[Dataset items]
┌──
Lemma receive_inv n path f now t : inv n t -> inv n (fst (receive iter path f now t)).
Proof.
  intros H. unfold receive. apply (inv_checkTime n now) in H. destruct (checkTime now t) as [t1 []]; cbn [fst] in H; [|done].
  cbv zeta. destruct (bond.parseHeader _) as [h|c|]; [|done|done]. destruct (_ || _); [done|].
  destruct (find path t1 ≫= _) as [[i p]|]; [|done]. destruct (negb _); [done|].
  destruct (_ =? bond.DataType).
  - destruct (negb _); [done|]. destruct (_ || _)%nat; [done|]. destruct (negb _); [done|].
    destruct (_ && _); [done|]. destruct (_ && _); [done|]. eapply inv_core; [apply core_receiveData|done].
  - destruct (_ =? bond.ACKType); [by apply receiveACK_inv|done].
Qed.

Lemma Receive_inv n path f now t : inv n t -> inv n (fst (Receive iter path f now t)).
Proof.
  intros H%(receive_inv n path f now). unfold Receive. destruct (receive _ _ _ _ _) as [t' [ds|[c|]|]]; try done.
  eapply inv_tkeeps; [|exact H]. reflexivity.
Qed.
End Iteration.

(** ** Admission, paths and epochs *)
Lemma ok_weaken n n' ord t : n <= n' -> ok n ord t -> ok n' ord t.
Proof.
  intros Hn [H1 H2 H3 H4 H5 H6 H7 H8 H9 H10]. split; try done; [|lia].
  eapply Forall_impl; [exact H1|]. intros p Hp. by eapply accounted_grows.
Qed.

Lemma cget_small {A} (d : A) (l : list A) c c' v :
  length l = 2%nat -> c <> queue.classBulk -> cget d (cset l c v) c' = if bool_decide (c = c') then v else cget d l c'.
Proof.
  intros Hl Hc. unfold cget, cset. case_bool_decide as E.
  - subst. rewrite list_lookup_insert_eq; [done|]. destruct c'; cbn; [lia|lia|done].
  - rewrite list_lookup_insert_ne; [done|]. destruct c, c'; cbn; congruence.
Qed.

(** Replacing the queue of a small class. *)
Lemma small_ok_cset (l : list queue.fairPacketQueue) c q :
  c <> queue.classBulk -> (length l = 2%nat /\ forall c, small_ok (cget queue.fair0 l c)) -> small_ok q ->
  length (cset l c q) = 2%nat /\ forall c', small_ok (cget queue.fair0 (cset l c q) c').
Proof.
  intros Hc [Hl H] Hq. split; [by rewrite length_cset|]. intros c'. rewrite cget_small by done. by case_bool_decide.
Qed.
Lemma queued_cset t c q :
  c <> queue.classBulk -> length (small t) = 2%nat ->
  queued (t <| small := cset (small t) c q |>) =
  queued t - queue.qcount (cget queue.fair0 (small t) c) + queue.qcount q.
Proof.
  intros Hc Hl. unfold queued. cbn [tqueue small update]. rewrite !cget_small by done.
  destruct c; [| |done]; repeat case_bool_decide; try congruence; lia.
Qed.

Lemma Enqueue_inv n payload m now t :
  inv n t -> inv n (fst (Enqueue payload m now t)) /\ snd (Enqueue payload m now t) <> Panic.
Proof.
  intros H. unfold Enqueue. apply (inv_checkTime n now) in H. destruct (checkTime now t) as [t1 []]; cbn [fst] in H; [|done].
  clear t. rename t1 into t. cbv zeta.
  destruct (_ || _); [done|]. set (c := classify _ _). destruct (Z.leb_spec (if bool_decide (c = queue.classBulk) then
    maxPackets - smallPacketHeadroom else maxPackets) (queued t + Z.of_nat (size (pending t)))) as [Hle|Hlt].
  { unfold seq_let. destruct (negb _); cbn [fst snd]; (split; [|done]); (eapply inv_tkeeps; [|exact H]; reflexivity). }
  assert (Hroom : queued t + Z.of_nat (size (pending t)) + 1 <= maxPackets).
  { case_bool_decide; unfold smallPacketHeadroom in *; lia. }
  clear Hlt. unfold seq_let. destruct H as [A1 A2 A3 A4 A5 A6 A7 A8 A9 A10]. case_bool_decide as Ec; cbn [negb].
  - cbn [fst snd]. split; [|done]. unfold inv. split; cbn; try done.
    + apply Forall_app. split; [done|]. by repeat constructor.
    + unfold queued in *. cbn [tqueue small update] in *. rewrite length_app. cbn [length]. lia.
  - match goal with |- context [queue.push ?x _] => set (p := x) end.
    destruct (push_ok p (cget queue.fair0 (small t) c)) as (q & b & -> & Hq & Hc); [done|apply A9|].
    assert (I : inv n (t <| small := cset (small t) c q |>)).
    { unfold inv. split; cbn; try done; [by apply small_ok_cset|].
      change (queued _) with (queued (t <| small := cset (small t) c q |>)).
      rewrite queued_cset by (done || apply A9). lia. }
    split; [|by destruct b]. destruct b; [|exact I]. eapply inv_tkeeps; [|exact I]. reflexivity.
Qed.

(** The lease is not part of the accounts. *)
Lemma inv_lease n i now t : inv n t -> inv n (upd i (fun p => p <| lease := now |>) t).
Proof.
  intros [A1 A2 A3 A4 A5 A6 A7 A8 A9 A10]. split; cbn; try done. apply Forall_alter; [done|]. intros p _ [].
  split; done.
Qed.

Lemma PathUp_inv n ident rid rt now t : inv n t -> inv n (fst (PathUp ident rid rt now t)).
Proof.
  intros H. unfold PathUp. apply (inv_checkTime n now) in H. destruct (checkTime now t) as [t1 []]; cbn [fst] in H; [|done].
  clear t. rename t1 into t.
  destruct (find ident t) as [i|]; cbn [fst].
  - by apply inv_lease.
  - unfold seq_let. apply inv_lease.
    destruct H as [A1 A2 A3 A4 A5 A6 A7 A8 A9 A10]. split; cbn; try done.
    apply Forall_app. split; [done|]. apply Forall_cons. split; [|constructor]. apply accounted_empty; try done. lia.
Qed.

Lemma Disable_inv n ident t : inv n t -> inv n (Disable ident t).
Proof.
  intros H. unfold Disable. destruct (find ident t); [|done]. by apply inv_lease.
Qed.

Definition cleared (p : lane) : Prop :=
  attempts p = ∅ /\ inflight p = 0 /\ classInflight p = replicate 3 0 /\ seq p = 0.
Lemma cleared_keeps p q : keeps p q -> cleared p -> cleared q.
Proof. unfold keeps, view, cleared. intros [= -> -> -> -> _ _] H. exact H. Qed.

Lemma resetWindow_cleared p : cleared (resetWindow p).
Proof. by unfold resetWindow, seq_let. Qed.
Lemma resetLane_cleared p : cleared (resetLane p).
Proof.
  unfold resetLane. apply (seq_rule cleared cleared); [apply resetWindow_cleared|]. intros q Hq.
  unfold seq_let. eapply cleared_keeps; [apply keeps_resetControl|]. eapply cleared_keeps; [apply keeps_resetSamples|].
  eapply cleared_keeps; [apply keeps_resetFeedback|exact Hq].
Qed.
└──
> [Assigned task]:
A verbatim copy of all the entries is the expected result.

> [Output of the task]:
Lemma receive_inv n path f now t : inv n t -> inv n (fst (receive iter path f now t)).
Proof.
  intros H. unfold receive. apply (inv_checkTime n now) in H. destruct (checkTime now t) as [t1 []]; cbn [fst] in H; [|done].
  cbv zeta. destruct (bond.parseHeader _) as [h|c|]; [|done|done]. destruct (_ || _); [done|].
  destruct (find path t1 ≫= _) as [[i p]|]; [|done]. destruct (negb _); [done|].
  destruct (_ =? bond.DataType).
  - destruct (negb _); [done|]. destruct (_ || _)%nat; [done|]. destruct (negb _); [done|].
    destruct (_ && _); [done|]. destruct (_ && _); [done|]. eapply inv_core; [apply core_receiveData|done].
  - destruct (_ =? bond.ACKType); [by apply receiveACK_inv|done].
Qed.

Lemma Receive_inv n path f now t : inv n t -> inv n (fst (Receive iter path f now t)).
Proof.
  intros H%(receive_inv n path f now). unfold Receive. destruct (receive _ _ _ _ _) as [t' [ds|[c|]|]]; try done.
  eapply inv_tkeeps; [|exact H]. reflexivity.
Qed.
End Iteration.

(** ** Admission, paths and epochs *)
Lemma ok_weaken n n' ord t : n <= n' -> ok n ord t -> ok n' ord t.
Proof.
  intros Hn [H1 H2 H3 H4 H5 H6 H7 H8 H9 H10]. split; try done; [|lia].
  eapply Forall_impl; [exact H1|]. intros p Hp. by eapply accounted_grows.
Qed.

Lemma cget_small {A} (d : A) (l : list A) c c' v :
  length l = 2%nat -> c <> queue.classBulk -> cget d (cset l c v) c' = if bool_decide (c = c') then v else cget d l c'.
Proof.
  intros Hl Hc. unfold cget, cset. case_bool_decide as E.
  - subst. rewrite list_lookup_insert_eq; [done|]. destruct c'; cbn; [lia|lia|done].
  - rewrite list_lookup_insert_ne; [done|]. destruct c, c'; cbn; congruence.
Qed.

(** Replacing the queue of a small class. *)
Lemma small_ok_cset (l : list queue.fairPacketQueue) c q :
  c <> queue.classBulk -> (length l = 2%nat /\ forall c, small_ok (cget queue.fair0 l c)) -> small_ok q ->
  length (cset l c q) = 2%nat /\ forall c', small_ok (cget queue.fair0 (cset l c q) c').
Proof.
  intros Hc [Hl H] Hq. split; [by rewrite length_cset|]. intros c'. rewrite cget_small by done. by case_bool_decide.
Qed.
Lemma queued_cset t c q :
  c <> queue.classBulk -> length (small t) = 2%nat ->
  queued (t <| small := cset (small t) c q |>) =
  queued t - queue.qcount (cget queue.fair0 (small t) c) + queue.qcount q.
Proof.
  intros Hc Hl. unfold queued. cbn [tqueue small update]. rewrite !cget_small by done.
  destruct c; [| |done]; repeat case_bool_decide; try congruence; lia.
Qed.

Lemma Enqueue_inv n payload m now t :
  inv n t -> inv n (fst (Enqueue payload m now t)) /\ snd (Enqueue payload m now t) <> Panic.
Proof.
  intros H. unfold Enqueue. apply (inv_checkTime n now) in H. destruct (checkTime now t) as [t1 []]; cbn [fst] in H; [|done].
  clear t. rename t1 into t. cbv zeta.
  destruct (_ || _); [done|]. set (c := classify _ _). destruct (Z.leb_spec (if bool_decide (c = queue.classBulk) then
    maxPackets - smallPacketHeadroom else maxPackets) (queued t + Z.of_nat (size (pending t)))) as [Hle|Hlt].
  { unfold seq_let. destruct (negb _); cbn [fst snd]; (split; [|done]); (eapply inv_tkeeps; [|exact H]; reflexivity). }
  assert (Hroom : queued t + Z.of_nat (size (pending t)) + 1 <= maxPackets).
  { case_bool_decide; unfold smallPacketHeadroom in *; lia. }
  clear Hlt. unfold seq_let. destruct H as [A1 A2 A3 A4 A5 A6 A7 A8 A9 A10]. case_bool_decide as Ec; cbn [negb].
  - cbn [fst snd]. split; [|done]. unfold inv. split; cbn; try done.
    + apply Forall_app. split; [done|]. by repeat constructor.
    + unfold queued in *. cbn [tqueue small update] in *. rewrite length_app. cbn [length]. lia.
  - match goal with |- context [queue.push ?x _] => set (p := x) end.
    destruct (push_ok p (cget queue.fair0 (small t) c)) as (q & b & -> & Hq & Hc); [done|apply A9|].
    assert (I : inv n (t <| small := cset (small t) c q |>)).
    { unfold inv. split; cbn; try done; [by apply small_ok_cset|].
      change (queued _) with (queued (t <| small := cset (small t) c q |>)).
      rewrite queued_cset by (done || apply A9). lia. }
    split; [|by destruct b]. destruct b; [|exact I]. eapply inv_tkeeps; [|exact I]. reflexivity.
Qed.

(** The lease is not part of the accounts. *)
Lemma inv_lease n i now t : inv n t -> inv n (upd i (fun p => p <| lease := now |>) t).
Proof.
  intros [A1 A2 A3 A4 A5 A6 A7 A8 A9 A10]. split; cbn; try done. apply Forall_alter; [done|]. intros p _ [].
  split; done.
Qed.

Lemma PathUp_inv n ident rid rt now t : inv n t -> inv n (fst (PathUp ident rid rt now t)).
Proof.
  intros H. unfold PathUp. apply (inv_checkTime n now) in H. destruct (checkTime now t) as [t1 []]; cbn [fst] in H; [|done].
  clear t. rename t1 into t.
  destruct (find ident t) as [i|]; cbn [fst].
  - by apply inv_lease.
  - unfold seq_let. apply inv_lease.
    destruct H as [A1 A2 A3 A4 A5 A6 A7 A8 A9 A10]. split; cbn; try done.
    apply Forall_app. split; [done|]. apply Forall_cons. split; [|constructor]. apply accounted_empty; try done. lia.
Qed.

Lemma Disable_inv n ident t : inv n t -> inv n (Disable ident t).
Proof.
  intros H. unfold Disable. destruct (find ident t); [|done]. by apply inv_lease.
Qed.

Definition cleared (p : lane) : Prop :=
  attempts p = ∅ /\ inflight p = 0 /\ classInflight p = replicate 3 0 /\ seq p = 0.
Lemma cleared_keeps p q : keeps p q -> cleared p -> cleared q.
Proof. unfold keeps, view, cleared. intros [= -> -> -> -> _ _] H. exact H. Qed.

Lemma resetWindow_cleared p : cleared (resetWindow p).
Proof. by unfold resetWindow, seq_let. Qed.
Lemma resetLane_cleared p : cleared (resetLane p).
Proof.
  unfold resetLane. apply (seq_rule cleared cleared); [apply resetWindow_cleared|]. intros q Hq.
  unfold seq_let. eapply cleared_keeps; [apply keeps_resetControl|]. eapply cleared_keeps; [apply keeps_resetSamples|].
  eapply cleared_keeps; [apply keeps_resetFeedback|exact Hq].
Qed.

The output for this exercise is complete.